Celone/San Nicola d'Arpi Airfield is an abandoned World War II military airfield in Italy. It was located 10 kilometers north of Foggia, in the Province of Foggia. The airfield was abandoned and dismantled after the end of the war in 1945.

==History==
Celone/San Nicola d'Arpi Airfield was an Italian Air Force (Regia Aeronautica) facility, built before World War II. With the surrender of Fascist Italy to the Allies on 3 September 1943, the German Luftwaffe seized control of the field upon hearing of Italy's capitulation. The Luftwaffe sent a squadron of Kampfgeschwader 26, with some Heinkel He 111 medium bombers and Junkers Ju 52 transports to the field; however, Allied forces seized control of the Tavoliere plain in late September/October and occupied the airfield.

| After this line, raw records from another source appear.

(* ===== verification/InetTheorems.v ===== *)
(** * Theorems of inet_addr.c

    The numerals of an address, and that an address that was printed is read back. *)

From S2P Require Import Prelude Memory StringScan StringTheorems Strto StrtoTheorems Inet.
From S2P Require Import Printf PrintfStream PrintfText PrintfTheorems.
Local Open Scope Z_scope.

(** ** Bytes of a word *)

Lemma land_byte y k : 0 ≤ k → Z.land y (255 * 2 ^ k) = (y / 2 ^ k) mod 256 * 2 ^ k.
Proof.
  intros Hk. change 255 with (Z.ones 8). change 256 with (2 ^ 8).
  rewrite <- (Z.land_ones (y / 2 ^ k) 8), <- Z.shiftr_div_pow2, <- !Z.shiftl_mul_pow2 by lia.
  apply Z.bits_inj'. intros i Hi. rewrite Z.land_spec, !Z.shiftl_spec by lia.
  destruct (Z.ltb_spec i k).
  - rewrite !(Z.testbit_neg_r _ (i - k)) by lia. by rewrite andb_false_r.
  - rewrite Z.land_spec, Z.shiftr_spec by lia. by replace (i - k + k) with i by lia.
Qed.

(** The four bytes of an address, the first one at the lowest address. *)
Definition addr_bytes (a b c d : Z) : Z := a + 256 * (b + 256 * (c + 256 * d)).
Definition byte (x : Z) : Prop := 0 ≤ x < 256.

Lemma htonl_bytes a b c d : byte a → byte b → byte c → byte d →
  htonl (a * 2 ^ 24 + b * 2 ^ 16 + c * 2 ^ 8 + d) = addr_bytes a b c d.
Proof.
  unfold byte, addr_bytes. intros Ha Hb Hc Hd. unfold htonl.
  change (2 ^ 24) with 16777216. change (2 ^ 16) with 65536. change (2 ^ 8) with 256.
  set (x := a * 16777216 + b * 65536 + c * 256 + d).
  rewrite (wrap_small 32 x) by (change (2 ^ 32) with 4294967296; lia).
  change 65280 with (255 * 2 ^ 8). change 16711680 with (255 * 2 ^ 16).
  rewrite !land_byte, !Z.shiftr_div_pow2, !Z.shiftl_mul_pow2 by lia. unfold wrap.
  change (2 ^ 24) with 16777216. change (2 ^ 16) with 65536. change (2 ^ 8) with 256. change (2 ^ 32) with 4294967296.
  assert (x / 16777216 = a ∧ x / 256 / 256 mod 256 = b ∧ x * 256 / 65536 mod 256 = c ∧
    (x * 16777216) mod 4294967296 = d * 16777216) as (-> & -> & -> & ->).
  { unfold x. split_and!; Z.to_euclidean_division_equations; lia. }
  pose proof (lor_add a b 8 ltac:(lia) ltac:(change (2 ^ 8) with 256; lia)) as E1.
  pose proof (lor_add (c * 65536) d 24 ltac:(lia) ltac:(change (2 ^ 24) with 16777216; lia)) as E2.
  change (2 ^ 8) with 256 in E1. change (2 ^ 24) with 16777216 in E2. rewrite E1, E2.
  pose proof (lor_add (a + b * 256) (c + d * 256) 16 ltac:(lia) ltac:(change (2 ^ 16) with 65536; lia)) as E3.
  change (2 ^ 16) with 65536 in E3. replace ((c + d * 256) * 65536) with (c * 65536 + d * 16777216) in E3 by lia.
  rewrite E3. lia.
Qed.

(** ** Numerals *)

(** A numeral: decimal, octal after a 0 or hexadecimal after 0x, with its digits. *)
Inductive radix := Dec | Oct | Hex.
Record numeral := { nr : radix; nupper : bool; nds : list Z }.

Definition nbase (r : radix) : Z := match r with Dec => 10 | Oct => 8 | Hex => 16 end.
Definition ntext (t : numeral) : list Z :=
  (match nr t with Dec => [] | Oct => [48] | Hex => [48; 120] end) ++ (digit_char (nupper t) <$> nds t).
Definition nvalue (w : Z) (t : numeral) : Z := wrap w (horner (nbase (nr t)) (nds t)).

Definition good_numeral (t : numeral) : Prop :=
  Forall (λ d, 0 ≤ d < nbase (nr t)) (nds t) ∧
  match nr t with Dec => nds t ≠ [] ∧ head (nds t) ≠ Some 0 | Oct => True | Hex => nds t ≠ [] end.

(** The characters of the digits. *)
Lemma hex_char up d : 0 ≤ d < 16 →
  let c := digit_char up d in
  isascii c = true ∧ isdigit c = (d <? 10) ∧ isxdigit c = true ∧ (d < 10 → c = d + 48) ∧
  (10 ≤ d → c + 10 - (if islower c then 97 else 65) = d) ∧ 0 < c < 256 ∧ c ≠ 46.
Proof.
  intros Hd. assert (d = 0 ∨ d = 1 ∨ d = 2 ∨ d = 3 ∨ d = 4 ∨ d = 5 ∨ d = 6 ∨ d = 7 ∨ d = 8 ∨ d = 9 ∨ d = 10 ∨
    d = 11 ∨ d = 12 ∨ d = 13 ∨ d = 14 ∨ d = 15) as HE by lia.
  destruct_or! HE; subst; destruct up; cbv zeta; split_and!;
    first [reflexivity | (intros; reflexivity) | lia | (vm_compute; congruence)].
Qed.

(** [c] is the character at [cp], and the string goes on with [l]. *)
Definition here (m : mem_t) (c cp : Z) (l : list Z) : Prop := cstr m cp l ∧ c = default 0 (head l).

Lemma here_next m c cp x l : here m c cp (x :: l) → ∃ c', load m (cp + 1) = Ok c' ∧ here m c' (cp + 1) l.
Proof.
  intros [(E & Hx & H) _]. destruct l as [|y l].
  - exists 0. split; [by apply load_Some|by split].
  - exists y. split; [apply load_Some, H|by split].
Qed.

(** What may follow a numeral: the end, a dot or white space. *)
Definition delim (l : list Z) : Prop :=
  match l with [] => True | c :: _ => c = 46 ∨ (isspace c = true ∧ isascii c = true) end.

Lemma delim_stops l : delim l → let c := default 0 (head l) in isdigit c = false ∧ isxdigit c = false.
Proof.
  destruct l as [|c l]; [done|]. cbn. unfold isspace, isxdigit, isdigit. intros [-> | [H _]]; [done|].
  revert H. zcase; cbn [orb andb]; try done; lia.
Qed.

Lemma horner_snoc_wrap w b ds d : 0 < w →
  wrap w (wrap w (wrap w (horner b ds) * b) + d) = wrap w (horner b (ds ++ [d])).
Proof.
  intros Hw. rewrite horner_app. unfold wrap. by rewrite Zplus_mod_idemp_l, Zplus_mod, Zmult_mod_idemp_l, <- Zplus_mod.
Qed.

Lemma hex_step w v d : 4 ≤ w → 0 ≤ d < 16 → Z.lor (wrap w (Z.shiftl v 4)) d = wrap w (wrap w (v * 16) + d).
Proof.
  intros Hw Hd. rewrite Z.shiftl_mul_pow2 by lia. change (2 ^ 4) with 16.
  assert (2 ^ w = 2 ^ (w - 4) * 16) as E.
  { change 16 with (2 ^ 4). rewrite <- Z.pow_add_r by lia. f_equal. lia. }
  assert (wrap w (v * 16) = (v mod 2 ^ (w - 4)) * 16) as ->.
  { unfold wrap. rewrite E. apply Z.mul_mod_distr_r; [|done]. apply Z.pow_nonzero; lia. }
  pose proof (Z.mod_pos_bound v (2 ^ (w - 4)) ltac:(lia)).
  rewrite wrap_small by lia. rewrite Z.lor_comm.
  pose proof (lor_add d (v mod 2 ^ (w - 4)) 4 ltac:(lia) ltac:(done)) as E2. change (2 ^ 4) with 16 in E2. lia.
Qed.

Lemma collect_ok w r up m : 8 ≤ w → ∀ fuel ds done c cp rest digit,
  Forall (λ d, 0 ≤ d < nbase r) ds → delim rest → here m c cp ((digit_char up <$> ds) ++ rest) →
  (length ds < fuel)%nat →
  collect fuel w (nbase r) c cp (wrap w (horner (nbase r) done)) digit m =
    Ok (Some (default 0 (head rest), cp + Z.of_nat (length ds), wrap w (horner (nbase r) (done ++ ds)),
              if decide (ds = []) then digit else 1)).
Proof.
  intros Hw. induction fuel as [|fuel IH]; intros ds done c cp rest digit HF Hdel Hh Hl; [lia|].
  cbn [collect]. destruct ds as [|d ds].
  - destruct (delim_stops rest Hdel) as [E1 E2]. destruct Hh as [_ ->].
    cbn [fmap list_fmap app length]. rewrite E1, E2, !andb_false_r, app_nil_r, decide_True, Z.add_0_r by done. done.
  - apply Forall_cons in HF as [Hd HF]. cbn [fmap list_fmap app] in Hh.
    assert (0 ≤ d < 16) as Hd16 by (destruct r; cbn in Hd; lia).
    destruct (hex_char up d Hd16) as (F1 & F2 & F3 & F4 & F5 & _).
    assert (c = digit_char up d) as -> by (by destruct Hh as [_ ->]).
    destruct (here_next _ _ _ _ _ Hh) as (c' & EL & Hh').
    rewrite F1, F2, F3. cbn [andb].
    rewrite (decide_False (P := d :: ds = [])) by done.
    destruct (Z.ltb_spec d 10) as [Hlt|Hge].
    + replace ((nbase r =? 8) && _) with false.
      2:{ symmetry. rewrite F4 by done. destruct r; cbn in *; try done. zcase; cbn; lia || done. }
      rewrite EL, Ok_bind, (F4 Hlt). replace (d + 48 - 48) with d by lia. rewrite horner_snoc_wrap by lia.
      rewrite (IH ds (done ++ [d]) c' (cp + 1) rest 1 HF Hdel Hh') by (cbn in Hl; lia).
      rewrite <- app_assoc. cbn [length]. destruct (decide _); do 3 f_equal; f_equal; f_equal; lia.
    + assert (r = Hex) as -> by (destruct r; cbn in Hd; try lia; done). cbn [nbase andb Z.eqb Pos.eqb].
      rewrite EL, Ok_bind, (F5 Hge), hex_step by lia.
      change 16 with (nbase Hex). rewrite horner_snoc_wrap by lia.
      rewrite (IH ds (done ++ [d]) c' (cp + 1) rest 1 HF Hdel Hh') by (cbn in Hl; lia).
      rewrite <- app_assoc. cbn [length]. destruct (decide _); do 3 f_equal; f_equal; f_equal; lia.
Qed.

Lemma cstr_app m s l k : cstr m s (l ++ k) → cstr m (s + Z.of_nat (length l)) k.
Proof.
  revert s. induction l as [|x l IH]; intros s H; [by rewrite Z.add_0_r|].
  destruct H as (_ & _ & H). cbn [length]. replace (s + Z.of_nat (S (length l))) with (s + 1 + Z.of_nat (length l)) by lia.
  by apply IH.
Qed.

Lemma here_app m c cp l k : here m c cp (l ++ k) → here m (default 0 (head k)) (cp + Z.of_nat (length l)) k.
Proof. intros [H _]. split; [by apply cstr_app|done]. Qed.

(** A numeral up to its delimiter. *)
Lemma numeral_ok w t rest m c cp : 8 ≤ w → good_numeral t → delim rest → here m c cp (ntext t ++ rest) →
  isdigit c = true ∧ ∃ c1 cp1 digit, prefix c cp m = Ok (nbase (nr t), c1, cp1, digit) ∧
    collect (scan_fuel m) w (nbase (nr t)) c1 cp1 0 digit m =
      Ok (Some (default 0 (head rest), cp + Z.of_nat (length (ntext t)), nvalue w t, 1)).
Proof.
  intros Hw Hg Hd Hh.
  assert (length (nds t) < scan_fuel m)%nat as Hfuel.
  { destruct Hh as [Hc _]. pose proof (cstr_fuel _ _ _ Hc). rewrite length_app in *. unfold ntext in *.
    rewrite length_app, length_fmap in *. lia. }
  destruct t as [r up ds]. unfold nvalue, ntext, good_numeral in *. cbn [nr nupper nds] in *.
  destruct Hg as [HF Hg].
  assert (∀ c1 cp1 digit, here m c1 cp1 ((digit_char up <$> ds) ++ rest) →
    collect (scan_fuel m) w (nbase r) c1 cp1 0 digit m =
      Ok (Some (default 0 (head rest), cp1 + Z.of_nat (length ds), wrap w (horner (nbase r) ds),
                if decide (ds = []) then digit else 1))) as HC.
  { intros c1 cp1 digit Hh1. pose proof (collect_ok w r up m Hw (scan_fuel m) ds [] c1 cp1 rest digit HF Hd Hh1 Hfuel) as HC.
    rewrite (wrap_small w (horner (nbase r) [])) in HC by (cbn; lia). exact HC. }
  unfold prefix. destruct r.
  - destruct Hg as [Hne H0]. destruct ds as [|d ds]; [done|]. apply Forall_cons in HF as [Hd0 _]. cbn [app] in Hh.
    destruct (hex_char up d ltac:(cbn in Hd0; lia)) as (_ & F2 & _ & F4 & _).
    assert (c = digit_char up d) as -> by (by destruct Hh as [_ ->]).
    cbn [nbase] in Hd0. assert (d < 10) as Hd10 by lia. split; [rewrite F2; by apply Z.ltb_lt|]. pose proof (F4 Hd10) as F4'.
    assert (d ≠ 0) by (intros ->; by apply H0). destruct (Z.eqb_spec (digit_char up d) 48); [lia|].
    eexists _, cp, 0. split; [done|]. rewrite HC by done.
    rewrite decide_False, app_nil_l, length_fmap by done. done.
  - cbn [app] in Hh. assert (c = 48) as -> by (by destruct Hh as [_ ->]). split; [done|].
    destruct (here_next _ _ _ _ _ Hh) as (c1 & -> & Hh1). rewrite Z.eqb_refl, Ok_bind.
    assert ((c1 =? 120) || (c1 =? 88) = false) as ->.
    { destruct Hh1 as [_ ->]. destruct ds as [|d ds].
      - destruct (delim_stops rest Hd) as [_ E]. cbn [fmap list_fmap app]. unfold isxdigit in E.
        destruct rest as [|x rest]; [done|]. cbn in Hd |- *. unfold isspace in Hd. destruct Hd as [-> | [Hd _]]; [done|].
        revert Hd. zcase; cbn [orb andb]; try done; lia.
      - apply Forall_cons in HF as [Hd0 _]. cbn in Hd0 |- *. destruct (hex_char up d ltac:(lia)) as (_ & _ & _ & F4 & _).
        rewrite F4 by lia. zcase; cbn; lia || done. }
    eexists _, (cp + 1), 1. split; [done|]. rewrite HC by done. cbn [app length]. rewrite length_fmap.
    replace (cp + 1 + _) with (cp + Z.of_nat (S (length ds))) by lia. by destruct (decide _).
  - cbn [app] in Hh. assert (c = 48) as -> by (by destruct Hh as [_ ->]). split; [done|].
    destruct (here_next _ _ _ _ _ Hh) as (c1 & -> & Hh1). rewrite Z.eqb_refl, Ok_bind.
    assert (c1 = 120) as -> by (by destruct Hh1 as [_ ->]). cbn [Z.eqb Pos.eqb orb].
    destruct (here_next _ _ _ _ _ Hh1) as (c2 & E2 & Hh2). replace (cp + 1 + 1) with (cp + 2) in E2, Hh2 by lia.
    rewrite E2, Ok_bind. eexists _, (cp + 2), 0. split; [done|]. rewrite HC by done. rewrite decide_False by done.
    cbn [app length]. rewrite length_fmap.
    by replace (cp + 2 + _) with (cp + Z.of_nat (S (S (length ds)))) by lia.
Qed.

(** ** Addresses *)

Fixpoint dotted (ts : list numeral) (last : numeral) : list Z :=
  match ts with [] => ntext last | t :: ts => ntext t ++ 46 :: dotted ts last end.

Lemma parts_ok w m k : 8 ≤ w → ∀ ts last rest parts c cp,
  Forall good_numeral ts → good_numeral last → delim rest → head rest ≠ Some 46 →
  here m c cp (dotted ts last ++ rest) →
  parts_loop k w c cp parts m =
    Ok (if (length ts <=? k)%nat && forallb (λ t, nvalue w t <=? 255) ts
        then Some (parts ++ (nvalue w <$> ts), default 0 (head rest), nvalue w last, 1) else None).
Proof.
  intros Hw. induction k as [|k IH]; intros ts last rest parts c cp HF Hl Hd H46 Hh; cbn [parts_loop];
    destruct ts as [|t ts]; cbn [dotted] in Hh.
  1,3: destruct (numeral_ok w last rest m c cp Hw Hl Hd Hh) as (E0 & c1 & cp1 & dg & E1 & E2);
    rewrite E0; cbn [negb]; rewrite E1, Ok_bind; cbv beta iota; rewrite E2, Ok_bind;
    (destruct (Z.eqb_spec (default 0 (head rest)) 46) as [E|]; [destruct rest; [done|]; cbn in *; congruence|]);
    cbn [length Nat.leb forallb andb]; by rewrite app_nil_r.
  all: apply Forall_cons in HF as [Ht HF]; rewrite <- app_assoc in Hh; cbn [app] in Hh;
    destruct (numeral_ok w t (46 :: dotted ts last ++ rest) m c cp Hw Ht ltac:(by left) Hh) as (E0 & c1 & cp1 & dg & E1 & E2);
    rewrite E0; cbn [negb]; rewrite E1, Ok_bind; cbv beta iota; rewrite E2, Ok_bind; cbn [default head Z.eqb Pos.eqb];
    change (default 0 (Some 46) =? 46) with true; cbv iota.
  - done.
  - cbn [length Nat.leb forallb]. destruct (Z.ltb_spec 255 (nvalue w t)) as [Hgt|Hle].
    + rewrite (proj2 (Z.leb_gt _ _)) by done. by rewrite andb_false_r.
    + rewrite (proj2 (Z.leb_le _ _)) by done.
      apply here_app in Hh as Hh1. destruct (here_next _ _ _ _ _ Hh1) as (c2 & E3 & Hh2).
      rewrite E3, Ok_bind, (IH ts last rest) by done. cbn [andb fmap list_fmap]. by rewrite <- app_assoc.
Qed.

(** What an address means: a part before the last one is one byte, and the last
    one is the rest of the word. *)
Fixpoint place (k : Z) (vs : list Z) (v : Z) : Z :=
  match vs with [] => v | a :: vs => a * 2 ^ (k - 8) + place (k - 8) vs v end.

The American Army Corps of Engineers rebuilt the facility into a heavy bomber-capable airfield. A 6,000' x 100' runway was laid over pierced steel planking, oriented 14/32. A second (unfinished) runway east of the main runway was used as a crash strip. There were two perimeter tracks, and several other loop taxiways each containing about 100 aircraft parking hardstands, both of the double loop for bombers and single frying pan type for fighters. There may have been some temporary hangars and buildings; however, it appears that personnel were quartered primarily in tents, and most aircraft maintenance took place in the open on hardstands. It also had a steel control tower.

The major tenant of the airfield was the USAAF Fifteenth Air Force 463d Bombardment Group, which arrived from Lakeland Army Airfield, Florida on 9 March 1944. It was equipped with Boeing B-17 Flying Fortress bombers. Celone was shared with the 2 Wing, South African Air Force, with two squadrons of B-24 Liberators 31 and 34 Squadrons.

The 463d Bomb Group consisted of four squadrons:
- 772d Bombardment Squadron
- 773d Bombardment Squadron
- 774th Bombardment Squadron
- 775th Bombardment Squadron

From Celone the "Swoose Group", as the 463d was called operated chiefly against strategic objectives. Attacked such targets as marshaling yards, oil refineries, and aircraft factories in Italy, Germany, Austria, Czechoslovakia, Romania, Yugoslavia, and Greece. It received two Distinguished Unit Citations, the first for bombing oil refineries in Ploesti on 18 May 1944. When clouds limited visibility to such an extent that other groups turned back, a second DUC was received for three damaging enemy attacks to bomb tank factories in Berlin on 24 March 1945. The 463d also participated in the invasion of Southern France in August 1944 by striking bridges, gun positions, and other targets.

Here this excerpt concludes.